- **What the exercise asks**
A single figure is the whole answer: the number of lines in the records that contain "land".

- **Provided records**
(** X12 (FAT_PrintFile): whenever the call returns, either the code is
    [SUCCESS] and what was printed is the cluster chain of a short name
    entry that was read from the disk and is the entry of a file (its
    attribute byte has neither the directory bit nor the four long name
    bits set), so that a directory is never printed; or nothing was
    printed and the code is one of [INVALID_FILE_NAME],
    [INVALID_DIR_NAME], [CORRUPT_FAT_ENTRY] and [FILE_NOT_FOUND].
    [END_OF_FILE] is never returned. *)
Theorem PrintFile_outcomes (fuel : nat) (dir : FatCurrentDirectory)
  (name : list byte) (bpb : BiosParameterBlock) (code : FatError)
  (out : list byte) :
  FAT_PrintFile fuel dir name bpb = Some (code, out) ->
  (code = SUCCESS /\
   exists lba pos,
     Z.land (at_ (fat_ReadSingleSector lba) (pos + 11))
            DIRECTORY_ENTRY_ATTR_FLAG = 0 /\
     Z.land (at_ (fat_ReadSingleSector lba) (pos + 11)) LONG_NAME_ATTR_MASK
       <> LONG_NAME_ATTR_MASK /\
     pvt_PrintFatFile fuel pos (fat_ReadSingleSector lba) bpb = Some out) \/
  (out = [] /\
   (code = INVALID_FILE_NAME \/ code = INVALID_DIR_NAME \/
    code = CORRUPT_FAT_ENTRY \/ code = FILE_NOT_FOUND)).
Proof.
  unfold FAT_PrintFile.
  destruct (file_name_check name) as [flag|] eqn:Hc.
  - intros [= <- <-]. right. split; [reflexivity|].
    unfold file_name_check in Hc.
    repeat match type of Hc with
           | context [if ?c then _ else _] => destruct c
           end; try discriminate Hc; injection Hc as <-; auto.
  - destruct (cat_clusters _ _ _ _ _ _ _ _) as [[sector pos| |]|] eqn:E;
      try discriminate.
    + destruct (pvt_PrintFatFile fuel pos sector bpb) as [o|] eqn:P;
        [|discriminate].
      intros [= <- <-]. apply cat_clusters_found in E.
      destruct E as ([lba ->] & Hd & Hl).
      left. split; [reflexivity|]. exists lba, pos. auto.
    + intros [= <- <-]. right. auto.
    + intros [= <- <-]. right. auto.
Qed.

End Searches.

(** X11 on the demo volume: cd to FOOBAR enters a directory entry. *)
Lemma cd_outcomes_witness :
  exists lba pos,
    Z.land (at_ (demo_read lba) (pos + 11)) DIRECTORY_ENTRY_ATTR_FLAG <> 0 /\
    foobar_dir = pvt_SetCurrentDirectoryToChild root_dir (demo_read lba) pos
                   (str "FOOBAR") demo_bpb.
Proof.
  destruct (cd_outcomes (D := DemoDisk) 40 root_dir foobar_dir
              (str "FOOBAR") demo_bpb SUCCESS)
    as [(_ & [(A & _) | [(A & _) | W]]) | (A & _)].
  - vm_compute. reflexivity.
  - vm_compute in A. discriminate A.
  - vm_compute in A. discriminate A.
  - exact W.
  - vm_compute in A. discriminate A.
Defined.

(** X12 on the demo volume: the entry printed for F.TXT is that of a
    file. *)
Lemma PrintFile_outcomes_witness :
  exists out lba pos,
    Z.land (at_ (demo_read lba) (pos + 11)) DIRECTORY_ENTRY_ATTR_FLAG = 0 /\
    pvt_PrintFatFile (D := DemoDisk) 40 pos (demo_read lba) demo_bpb
    = Some out.
Proof.
  assert (E : {out | FAT_PrintFile (D := DemoDisk) 40 root_dir (str "F.TXT")
                       demo_bpb = Some (SUCCESS, out)})
    by (eexists; vm_compute; reflexivity).
  destruct E as [out E]. exists out.
  destruct (PrintFile_outcomes (D := DemoDisk) 40 root_dir (str "F.TXT")
              demo_bpb SUCCESS out E)
    as [(_ & lba & pos & A & _ & P) | (_ & [A | [A | [A | A]]])];
    try discriminate A.
  exists lba, pos. split; assumption.
Defined.

(* ================================================================= *)
(** ** The bound on the clusters searched by FAT_PrintFile *)

Section SearchBound.
Context {D : FatToSd}.

Lemma cat_clusters_passes (fuel0 : nat) (bpb : BiosParameterBlock)
  (name : list byte) (len : Z) (k : nat) :
  forall (fuel : nat) (cluster cnt : Z) (st : LnState),
  cnt = 4 - Z.of_nat k -> (k < fuel)%nat ->
  cat_clusters fuel0 fuel bpb name len cluster cnt st
  = cat_clusters fuel0 (S k) bpb name len cluster cnt st.
Proof.
  induction k as [|k IH]; intros fuel cluster cnt st Hc Hf;
    (destruct fuel as [|fuel]; [lia|]); cbn [cat_clusters];
    destruct (cat_sectors _ _ _ _ _ _ _ _) as [st'|r|]; try reflexivity.
  - destruct (Z.ltb_spec (cnt + 1) 5); [lia|].
    rewrite andb_false_r. reflexivity.
  - destruct (_ && _); [|reflexivity].
    apply IH; lia.
Qed.

(** X13 (FAT_PrintFile): the loop over the clusters of the directory that
    is searched makes at most five passes, whatever the chain in the FAT:
    allowing it more passes than five never changes what it ends with.
    An entry in a sixth or later cluster of a directory is not reached. *)
Theorem PrintFile_search_stops_after_five_clusters (fuel0 fuel : nat)
  (bpb : BiosParameterBlock) (name : list byte) (len cluster : Z)
  (st : LnState) :
  (5 <= fuel)%nat ->
  cat_clusters fuel0 fuel bpb name len cluster 0 st
  = cat_clusters fuel0 5 bpb name len cluster 0 st.
Proof.
  intros Hf. apply (cat_clusters_passes fuel0 bpb name len 4); lia.
Qed.

End SearchBound.

(** X13 on the demo volume. *)
Lemma PrintFile_search_stops_after_five_clusters_witness :
  cat_clusters (D := DemoDisk) 40 9 demo_bpb (str "NONE.TXT") 8 2 0 ln_init
  = Some NotFound.
Proof.
  rewrite (PrintFile_search_stops_after_five_clusters (D := DemoDisk)
             40 9 demo_bpb (str "NONE.TXT") 8 2 ln_init).
  - vm_compute. reflexivity.
  - lia.
Defined.

(* ================================================================= *)
(** ** What FAT_PrintFile puts on the screen *)

Section PrintedBytes.
Context {D : FatToSd}.

Lemma print_sector_clean (bpb : BiosParameterBlock) (s : list byte) :
  clean (print_sector bpb s) = true.
Proof.
  unfold print_sector.
  induction (slice s 0 (Z.to_nat (bytesPerSector bpb))) as [|b l IH];
    [reflexivity|].
  cbn [flat_map]. rewrite clean_app, IH, andb_true_r.
  unfold print_byte.
  destruct (byteZ b =? 10); [reflexivity|].
  destruct (byteZ b =? 0) eqn:E; [reflexivity|].
  cbn [clean forallb]. rewrite E. reflexivity.
Qed.

Lemma print_cluster_clean (n : nat) (bpb : BiosParameterBlock) (c : Z) :
  forall (k : Z), clean (print_cluster n bpb c k) = true.
Proof.
  induction n as [|n IH]; intros k; [reflexivity|].
  cbn [print_cluster]. rewrite clean_app, print_sector_clean, IH.
  reflexivity.
Qed.

Lemma print_chain_clean (fuel : nat) (bpb : BiosParameterBlock) :
  forall (c : Z) (out : list byte),
  print_chain fuel bpb c = Some out -> clean out = true.
Proof.
  induction fuel as [|fuel IH]; intros c out H; cbn [print_chain] in H;
    [discriminate|].
  pose proof (print_cluster_clean (Z.to_nat (sectorsPerCluster bpb)) bpb c 0)
    as Hc.
  destruct (negb _).
  - destruct (print_chain fuel bpb _) as [rest|] eqn:E; [|discriminate].
    injection H as <-. apply IH in E. unfold clean in *.
    cbn [forallb negb Z.eqb byteZ Byte.to_N Z.of_N].
    rewrite forallb_app, Hc, E. reflexivity.
  - injection H as <-. unfold clean in *.
    cbn [forallb negb Z.eqb byteZ Byte.to_N Z.of_N app]. exact Hc.
Qed.

(** X14 (FAT_PrintFile, pvt_PrintFatFile): no NUL byte is ever sent to the
    screen, whatever the file holds: a byte [0x00] of the file is left
    out of the output, so that the output of a file is not always the
    file. *)
Theorem PrintFile_never_prints_nul (fuel : nat) (dir : FatCurrentDirectory)
  (name : list byte) (bpb : BiosParameterBlock) (code : FatError)
  (out : list byte) :
  FAT_PrintFile fuel dir name bpb = Some (code, out) -> clean out = true.
Proof.
  unfold FAT_PrintFile.
  destruct (file_name_check name); [intros [= <- <-]; reflexivity|].
  destruct (cat_clusters _ _ _ _ _ _ _ _) as [[sector pos| |]|];
    try discriminate; try (intros [= <- <-]; reflexivity).
  destruct (pvt_PrintFatFile fuel pos sector bpb) as [o|] eqn:P;
    [|discriminate].
  intros [= <- <-]. exact (print_chain_clean _ _ _ _ P).
Qed.

End PrintedBytes.

(** X14 on the demo volume: the sectors of F.TXT are one letter followed
    by 511 NUL bytes each; only the letters are printed. *)
Lemma PrintFile_never_prints_nul_witness :
  exists out,
    FAT_PrintFile (D := DemoDisk) 40 root_dir (str "F.TXT") demo_bpb
    = Some (SUCCESS, out) /\ clean out = true /\ length out = 24%nat.
Proof.
  assert (E : {out | FAT_PrintFile (D := DemoDisk) 40 root_dir (str "F.TXT")
                       demo_bpb = Some (SUCCESS, out)
                     /\ length out = 24%nat})
    by (eexists; vm_compute; split; reflexivity).
  destruct E as [out [E L]]. exists out.
  split; [exact E|]. split; [|exact L].
  exact (PrintFile_never_prints_nul (D := DemoDisk) 40 root_dir
           (str "F.TXT") demo_bpb SUCCESS out E).
Defined.

(* ================================================================= *)
(** ** Short names in FAT_PrintFile *)

Lemma find_pt_no_dot (name : list byte) (len : Z) (n : nat) :
  forall (k : Z),
  1 <= k -> len < 256 ->
  (forall j, 1 <= j -> j + 1 < len -> at_ name j <> byteZ (chr ".")) ->
  find_pt n k name len = None.
Proof.
  induction n as [|n IH]; intros k Hk Hlen Hdots; [reflexivity|].
  cbn [find_pt].
  destruct (Z.ltb_spec k len); [|reflexivity].
  destruct (Z.geb_spec (k + 1) len); [reflexivity|].
  destruct (Z.eqb_spec (at_ name k) (byteZ (chr "."))) as [E|_];
    [exfalso; exact (Hdots k Hk ltac:(lia) E)|].
  replace (u8 (k + 1)) with (k + 1)
    by (unfold u8; symmetry; apply Z.mod_small; lia).
  apply IH; [lia | exact Hlen | exact Hdots].
Qed.

(** X15 (FAT_PrintFile, the test of a short name entry): a name with no
    ['.'] between its second and its last but one character never matches
    a short name entry, whatever the entry holds, because the flag that
    says that the entry has an extension is set for every entry.  A file
    without an extension is not found by its short name. *)
Theorem PrintFile_short_name_needs_extension (fileNameStr : list byte)
  (fileNameStrLen : Z) (currentSectorContents : list byte) (entry : Z) :
  fileNameStrLen < 256 ->
  (forall j, 1 <= j -> j + 1 < fileNameStrLen ->
             at_ fileNameStr j <> byteZ (chr ".")) ->
  cat_short_name_match fileNameStr fileNameStrLen currentSectorContents entry
  <> Some true.
Proof.
  intros Hlen Hdots. unfold cat_short_name_match.
  rewrite (find_pt_no_dot fileNameStr fileNameStrLen 12 1) by
    (try assumption; lia).
  cbv zeta. destruct (9 <? fileNameStrLen); [discriminate|].
  destruct (strcmp_eq _ _); [|discriminate].
  rewrite !andb_false_r. cbn. discriminate.
Qed.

- **Written solution**
4